Desastre em Brumadinho e a gravidade da reincidência dos crimes ambientais

Envie sua redação para correção
    A preguiça que levou ao desastre 
    
    
        Depois de meses desde o desastre de Brumadinho, foi encontrados prova de que a mineradora Vale tinha ideia dos problemas graves de  suas barragens e que elas eram como bomba relógios que poderiam romper a qualquer momento a estrutura e os rejeitos destruiriam tudo que estivesse a sua frente.Mesmo com os avisos dos técnicos sobre o risco iminente de um rompimento, a empresa Vale não fez nada a respeito pois sabendo que gastaria altas quantias de dinheiro para reparar a barragem e que, muito provavelmente, teria problemas futuros com a barragem, porque ela já era considerada ultrapassada e seu uso foi sendo reduzido pelos países mais desenvolvidos que descobriram que esse método de armazenagem de rejeitos é muito prejudicial ao meio ambiente e que com o tempo seria necessário  reparos para o uso um pouco mais seguro mas mesmo assim seria mais viável construir outra barragem ou investir em pesquisas que indicassem um melhor jeito de armazenar os rejeitos e ajudar a preservar o meio ambiente.

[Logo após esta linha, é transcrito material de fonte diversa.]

(* ===== verification/GoText.v ===== *)
(** * Text, time zones and identifiers

    What the HTTP-facing stores use of [strings], [time], [regexp], [strconv]
    and [fmt], and the two helpers of [persistence/http_authentication.go] they
    share: [newAuthUUID] and [validTimeZoneName].  The time-zone database is a
    parameter. *)

From stdpp Require Import pretty.
From S2P Require Import Prelude GoLib.
From Stdlib Require Import Ascii.

(** ** [strings.TrimSpace] *)

(** The UTF-8 encodings of the runes [unicode.IsSpace] holds of. *)
Definition space_runes : list bytes :=
  List.map (List.map byte_of)
    ([[9]; [10]; [11]; [12]; [13]; [32]; [194; 133]; [194; 160]; [225; 154; 128]] ++
     List.map (fun c => [226; 128; 128 + c]) [0; 1; 2; 3; 4; 5; 6; 7; 8; 9; 10] ++
     [[226; 128; 168]; [226; 128; 169]; [226; 128; 175]; [226; 129; 159]; [227; 128; 128]]).

Fixpoint strip_prefix (p l : bytes) : option bytes :=
  match p, l with
  | [], _ => Some l
  | x :: p', y :: l' => if bool_decide (x = y) then strip_prefix p' l' else None
  | _ :: _, [] => None
  end.

(** Drops a leading rune of [runes]. *)
Fixpoint strip_rune (runes : list bytes) (l : bytes) : option bytes :=
  match runes with
  | [] => None
  | r :: rest =>
      match strip_prefix r l with Some l' => Some l' | None => strip_rune rest l end
  end.

Fixpoint strip_runes (fuel : nat) (runes : list bytes) (l : bytes) : bytes :=
  match fuel with
  | O => l
  | S n => match strip_rune runes l with Some l' => strip_runes n runes l' | None => l end
  end.

Definition TrimSpace_bytes (l : bytes) : bytes :=
  let left := strip_runes (length l) space_runes l in
  rev (strip_runes (length left) (List.map (@rev _) space_runes) (rev left)).

Definition TrimSpace (s : string) : string :=
  string_of_bytes (TrimSpace_bytes (bytes_of_string s)).

(** [len([]byte(s))]. *)
Definition len_bytes (s : string) : Z := zlen (bytes_of_string s).

(** [length(s)] of a [text] value, which counts characters: the bytes of its UTF-8
    encoding that do not continue a character. *)
Definition char_length (s : string) : Z :=
  zlen (List.filter (fun b => negb ((128 <=? byte_val b) && (byte_val b <? 192)))
          (bytes_of_string s)).

(** ** [time.Parse] for the two layouts of a display schedule *)

Definition digit (b : Byte.byte) : option Z :=
  if (48 <=? byte_val b) && (byte_val b <=? 57) then Some (byte_val b - 48) else None.

(** [getnum]: one or two digits, two when [fixed]. *)
Definition getnum (fixed : bool) (l : bytes) : option (Z * bytes) :=
  match l with
  | [] => None
  | a :: rest =>
      x ← digit a;
      match rest with
      | b :: rest' =>
          match digit b with
          | Some y => Some (x * 10 + y, rest')
          | None => if fixed then None else Some (x, rest)
          end
      | [] => if fixed then None else Some (x, rest)
      end
  end.

Definition literal (c : Z) (l : bytes) : option bytes :=
  match l with
  | b :: rest => if byte_val b =? c then Some rest else None
  | [] => None
  end.

Definition year_digits (l : bytes) : option (Z * bytes) :=
  '(hi, l) ← getnum true l; '(lo, l) ← getnum true l; Some (hi * 100 + lo, l).

Definition is_leap (y : Z) : bool :=
  (y mod 4 =? 0) && (negb (y mod 100 =? 0) || (y mod 400 =? 0)).

Definition days_in (month year : Z) : Z :=
  if month =? 2 then if is_leap year then 29 else 28
  else if bool_decide (month ∈ [4; 6; 9; 11]) then 30 else 31.

Definition parse_date (l : bytes) : option bool :=
  '(year, l) ← year_digits l; l ← literal 45 l;
  '(month, l) ← getnum true l;
  if (month <=? 0) || (12 <? month) then None else
  l ← literal 45 l;
  '(day, l) ← getnum true l;
  Some (bool_decide (l = []) && (1 <=? day) && (day <=? days_in month year)).

(** [time.Parse("2006-01-02", s)] succeeds. *)
Definition valid_local_date (s : string) : bool :=
  match parse_date (bytes_of_string s) with Some b => b | None => false end.

Fixpoint skip_digits (l : bytes) : bytes :=
  match l with
  | b :: rest => match digit b with Some _ => skip_digits rest | None => l end
  | [] => []
  end.

(** A fraction the layout does not have is accepted after the seconds. *)
Definition skip_fraction (l : bytes) : bytes :=
  match l with
  | a :: b :: rest =>
      if (byte_val a =? 46) || (byte_val a =? 44) then
        match digit b with Some _ => skip_digits rest | None => l end
      else l
  | _ => l
  end.

Definition parse_time (l : bytes) : option bool :=
  '(hour, l) ← getnum false l;
  if (hour <? 0) || (24 <=? hour) then None else
  l ← literal 58 l;
  '(minute, l) ← getnum true l;
  if (minute <? 0) || (60 <=? minute) then None else
  l ← literal 58 l;
  '(second, l) ← getnum true l;
  if (second <? 0) || (60 <=? second) then None else
  Some (bool_decide (skip_fraction l = [])).

(** [time.Parse("15:04:05", s)] succeeds. *)
Definition valid_local_time (s : string) : bool :=
  match parse_time (bytes_of_string s) with Some b => b | None => false end.

(** ** Time zones *)

(** What [Location.lookup] answers for an instant in Unix seconds: the offset
    in effect and the instants between which it is. *)
Record zone_period := ZonePeriod { zp_offset : Z; zp_start : Z; zp_end : Z }.
Definition Location : Type := Z -> zone_period.

(** [time.LoadLocation] with the host's time-zone database. *)
Class TimeZones := LoadLocation : string -> option Location.

Definition zone_letter (b : Byte.byte) : bool :=
  let c := byte_val b in
  ((65 <=? c) && (c <=? 90)) || ((97 <=? c) && (c <=? 122)) ||
  (c =? 95) || (c =? 43) || (c =? 45).
Definition zone_char (b : Byte.byte) : bool :=
  let c := byte_val b in
  zone_letter b || ((48 <=? c) && (c <=? 57)) || (c =? 46).

(** The parts between slashes. *)
Fixpoint split_slash (l : bytes) : list bytes :=
  match l with
  | [] => [[]]
  | b :: rest =>
      if byte_val b =? 47 then [] :: split_slash rest
      else match split_slash rest with
           | part :: parts => (b :: part) :: parts
           | [] => [[b]]
           end
  end.

Definition zone_part (char : Byte.byte -> bool) (part : bytes) : bool :=
  negb (bool_decide (part = [])) && forallb char part.

(** [ianaZonePattern]: letters, then one or more parts after slashes. *)
Definition iana_zone (l : bytes) : bool :=
  match split_slash l with
  | first :: ((_ :: _) as rest) =>
      zone_part zone_letter first && forallb (zone_part zone_char) rest
  | _ => false
  end.

Definition validTimeZoneName `{TimeZones} (value : string) : bool :=
  negb ((len_bytes value <? 1) || (64 <? len_bytes value) ||
        negb (iana_zone (bytes_of_string value))) &&
  match LoadLocation value with Some _ => true | None => false end.

(** [time.Date] of a local time given in seconds: the instant, in Unix seconds.
    The offset in effect at the local time read as UTC is tried first. *)
Definition local_instant (loc : Location) (local : Z) : Z :=
  let p := loc local in
  if zp_offset p =? 0 then local
  else
    let utc := local - zp_offset p in
    if (utc <? zp_start p) || (zp_end p <=? utc) then local - zp_offset (loc utc)
    else utc.

(** [time.Time] counts nanoseconds here; a day has 86400 seconds. *)
Definition unix_seconds (ns : Z) : Z := ns / Second.
Definition local_seconds (loc : Location) (seconds : Z) : Z :=
  seconds + zp_offset (loc seconds).

(** [time.Duration(ms) * time.Millisecond]. *)
Definition milliseconds (ms : Z) : Z := int64 (ms * Millisecond).

(** [t.UnixMilli()] of nanoseconds. *)
Definition UnixMilli (ns : Z) : Z := ns / Millisecond.

(** ** Identifiers and numbers as text *)

Definition hex_digit (n : Z) : ascii :=
  ascii_of_N (Z.to_N (if n <? 10 then 48 + n else 87 + n)).
Definition hex_byte (b : Byte.byte) (rest : string) : string :=
  String (hex_digit (byte_val b / 16)) (String (hex_digit (byte_val b mod 16)) rest).
Fixpoint hex_bytes (l : bytes) (rest : string) : string :=
  match l with [] => rest | b :: l => hex_byte b (hex_bytes l rest) end.

Definition dash (rest : string) : string := String "-"%char rest.

(** The version and variant bits of a random identifier. *)
Definition uuid_bits (raw : bytes) : bytes :=
  alter (fun b => byte_of (Z.lor (Z.land (byte_val b) 15) 64)) 6%nat
    (alter (fun b => byte_of (Z.lor (Z.land (byte_val b) 63) 128)) 8%nat raw).

(** [newAuthUUID] with the 16 bytes [rand.Read] returned. *)
Definition newAuthUUID (random : bytes) : string :=
  let raw := uuid_bits random in
  hex_bytes (take 4 raw) (dash (hex_bytes (take 2 (drop 4 raw)) (dash
  (hex_bytes (take 2 (drop 6 raw)) (dash (hex_bytes (take 2 (drop 8 raw)) (dash
  (hex_bytes (take 6 (drop 10 raw)) EmptyString)))))))).

(** [strconv.FormatInt(z, 10)]. *)
Definition FormatInt (z : Z) : string := pretty z.

Definition quote : ascii := ascii_of_N 34.
Definition quoted (s : string) : string := String quote (s +:+ String quote EmptyString).

(** The entity tag of a trip revision. *)
Definition revision_etag (revision : string) : string :=
  quoted ("trip-revision-" +:+ revision).

(** ** Facts *)

Lemma hex_digit_char index n :
  index ∉ [8; 13; 18; 23]%nat -> 0 <= n < 16 -> uuid_char index (hex_digit n) = true.
Proof.
  intros Hi Hn. unfold uuid_char. rewrite bool_decide_eq_false_2 by done.
  assert (n ∈ [0;1;2;3;4;5;6;7;8;9;10;11;12;13;14;15]) as Hin.
  { rewrite !elem_of_cons. lia. }
  repeat (apply elem_of_cons in Hin as [->|Hin]; [done|]). by apply not_elem_of_nil in Hin.
Qed.

(** The index after [n] more bytes are printed, when no dash is expected there. *)
Lemma hex_bytes_chars l index rest :
  (forall i, (index <= i < index + 2 * length l)%nat -> i ∉ [8; 13; 18; 23]%nat) ->
  uuid_chars index (hex_bytes l rest) = uuid_chars (index + 2 * length l)%nat rest.
Proof.
  revert index. induction l as [|b l IH]; intros index Hd; [by rewrite Nat.add_0_r|].
  cbn [hex_bytes]. unfold hex_byte. cbn [uuid_chars].
  pose proof (byte_val_range b).
  assert (0 <= byte_val b / 16 < 16) by (split; [apply Z.div_pos|apply Z.div_lt_upper_bound]; lia).
  assert (0 <= byte_val b mod 16 < 16) by (apply Z.mod_pos_bound; lia).
  cbn [length] in *.
  rewrite !hex_digit_char by (done || apply Hd; lia). simpl andb.
  rewrite IH by (intros i Hi; apply Hd; lia). f_equal. lia.
Qed.

Lemma hex_bytes_length l rest :
  String.length (hex_bytes l rest) = (2 * length l + String.length rest)%nat.
Proof. induction l as [|b l IH]; [done|]. cbn. rewrite IH. lia. Qed.

Lemma newAuthUUID_valid random :
  length random = 16%nat -> validCanonicalUUID (newAuthUUID random) = true.
Proof.
  intros Hl. unfold validCanonicalUUID, newAuthUUID.
  assert (length (uuid_bits random) = 16%nat) as Hb
    by (unfold uuid_bits; by rewrite !length_alter).
  set (raw := uuid_bits random) in *.
  assert (forall n k, (n + k <= 16)%nat -> length (take n (drop k raw)) = n) as Ht
    by (intros; rewrite length_take, length_drop; lia).
  apply andb_true_intro. split.
  - apply bool_decide_eq_true_2. unfold dash.
    rewrite <- (drop_0 raw) at 1.
    repeat (rewrite hex_bytes_length; cbn [String.length]). rewrite !Ht by lia. done.
  - unfold dash. rewrite <- (drop_0 raw) at 1.
    repeat (rewrite hex_bytes_chars; [rewrite Ht by lia; cbn [uuid_chars Nat.add Nat.mul]|]).
    all: try reflexivity.
    all: rewrite Ht by lia; intros i Hi; rewrite !elem_of_cons, elem_of_nil; cbn in *; lia.
Qed.

Example text_examples :
  TrimSpace "  a b " = "a b" /\ valid_local_date "2024-02-29" = true /\
  valid_local_date "2023-02-29" = false /\ valid_local_time "7:04:05.5" = true /\
  valid_local_time "24:00:00" = false /\
  iana_zone (bytes_of_string "Europe/Paris") = true /\
  iana_zone (bytes_of_string "UTC") = false /\
  newAuthUUID (repeat Byte.xff 16) = "ffffffff-ffff-4fff-bfff-ffffffffffff".
Proof. vm_compute. done. Qed.

(** ** The version and the variant *)

Lemma uuid_bits_at raw : length raw = 16%nat ->
  (exists b, uuid_bits raw !! 6%nat = Some b /\ byte_val b / 16 = 4) /\
  (exists b, uuid_bits raw !! 8%nat = Some b /\ 8 <= byte_val b / 16 < 12).
Proof.
  intros Hl. unfold uuid_bits.
  destruct (lookup_lt_is_Some_2 raw 6) as [x Hx]; [lia|].
  destruct (lookup_lt_is_Some_2 raw 8) as [y Hy]; [lia|].
  rewrite list_lookup_alter_eq, !list_lookup_alter_ne, Hx by done.
  split.
  - eexists. split; [reflexivity|]. by destruct x.
  - rewrite list_lookup_alter_eq, Hy. eexists. split; [reflexivity|]. by destruct y.
Qed.

Lemma get_hex_bytes n l rest : (2 * length l <= n)%nat ->
  String.get n (hex_bytes l rest) = String.get (n - 2 * length l) rest.
Proof.
  revert n. induction l as [|b l IH]; intros n Hn; cbn [hex_bytes length] in *; [by rewrite Nat.sub_0_r|].
  unfold hex_byte. destruct n as [|[|n]]; [lia|lia|]. cbn [String.get]. rewrite IH by lia.
  f_equal. lia.
Qed.

(** The version digit and the variant digit. *)
Lemma newAuthUUID_bits random : length random = 16%nat ->
  let id := newAuthUUID random in
  validCanonicalUUID id = true /\ String.get 14 id = Some "4"%char /\
  exists c, String.get 19 id = Some c /\ c ∈ ["8"; "9"; "a"; "b"]%char.
Proof.
  intros Hl id. split; [by apply newAuthUUID_valid|].
  destruct (uuid_bits_at _ Hl) as [(b & Hb & Hb4) (c & Hc & Hc8)].
  assert (Hbits : length (uuid_bits random) = 16%nat)
    by (unfold uuid_bits; by rewrite !length_alter).
  subst id. unfold newAuthUUID. set (raw := uuid_bits random) in *.
  assert (forall n k, (n + k <= 16)%nat -> length (take n (drop k raw)) = n) as Ht
    by (intros; rewrite length_take, length_drop; lia).
  rewrite <- (drop_0 raw) at 1. rewrite (drop_0 raw). unfold dash.
  assert (Hh : forall n x, raw !! n = Some x -> exists rest, take 2 (drop n raw) = x :: rest).
  { intros n x Hx. rewrite (drop_S raw x n Hx). cbn. by eexists. }
  assert (Ht4 : length (take 4 raw) = 4%nat) by (rewrite length_take; lia).
  destruct (Hh _ _ Hb) as [rb Eb], (Hh _ _ Hc) as [rc Ec]. split.
  - do 2 (rewrite get_hex_bytes; rewrite ?Ht4, ?Ht by lia; [cbn [String.get Nat.sub Nat.mul Nat.add]|lia]).
    rewrite Eb. cbn [hex_bytes]. unfold hex_byte. cbn [String.get]. by rewrite Hb4.
  - do 3 (rewrite get_hex_bytes; rewrite ?Ht4, ?Ht by lia; [cbn [String.get Nat.sub Nat.mul Nat.add]|lia]).
    rewrite Ec. cbn [hex_bytes]. unfold hex_byte. cbn [String.get]. eexists. split; [reflexivity|].
    assert (byte_val c / 16 = 8 \/ byte_val c / 16 = 9 \/ byte_val c / 16 = 10 \/
      byte_val c / 16 = 11) as [-> | [-> | [-> | ->]]] by lia; by apply (bool_decide_eq_true_1 _).
Qed.

(** Every identifier the stores draw is a canonical UUID of version 4 with the
    RFC variant, whatever 16 bytes the random source returned. *)
Theorem newAuthUUID_version random : length random = 16%nat ->
  let id := newAuthUUID random in
  validCanonicalUUID id = true /\ String.get 14 id = Some "4"%char /\
  exists c, String.get 19 id = Some c /\ c ∈ ["8"; "9"; "a"; "b"]%char.
Proof. apply newAuthUUID_bits. Qed.

Lemma newAuthUUID_version_witness :
  String.get 14 (newAuthUUID (repeat Byte.x00 16)) = Some "4"%char.
Proof. exact (proj1 (proj2 (newAuthUUID_version (repeat Byte.x00 16) eq_refl))). Defined.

           A Vale poderia ter seguido os exemplos dos outros países  e poderia ter investido dinheiro em pesquisa para assim minimizar o problema gerado pelas barragens e vendo por um lado mais econômico, faria mais sentido investir nas pesquisas pois o custo com a manutenção das barragens aumentaria com o tempo e os danos ambientais gerados poderiam acarretar em multas e processos, alem de diminuir o prestigio da impressa no mercado e afastar futuros investidores.Então no final de contas, o que adiantava manter o funcionamento das barragens que já estavam obsoletas?, e porque não investir em pesquisas para substituir as barragens?, o problema é que a impressa, por não ter nenhum concorrente a altura, por manter ainda excelentes lucros e pela já conhecida corrupção não queria abandonar as barragens porque sabia que não tinha nenhuma lei obrigando-a a agir perante o perigo iminente do desastre.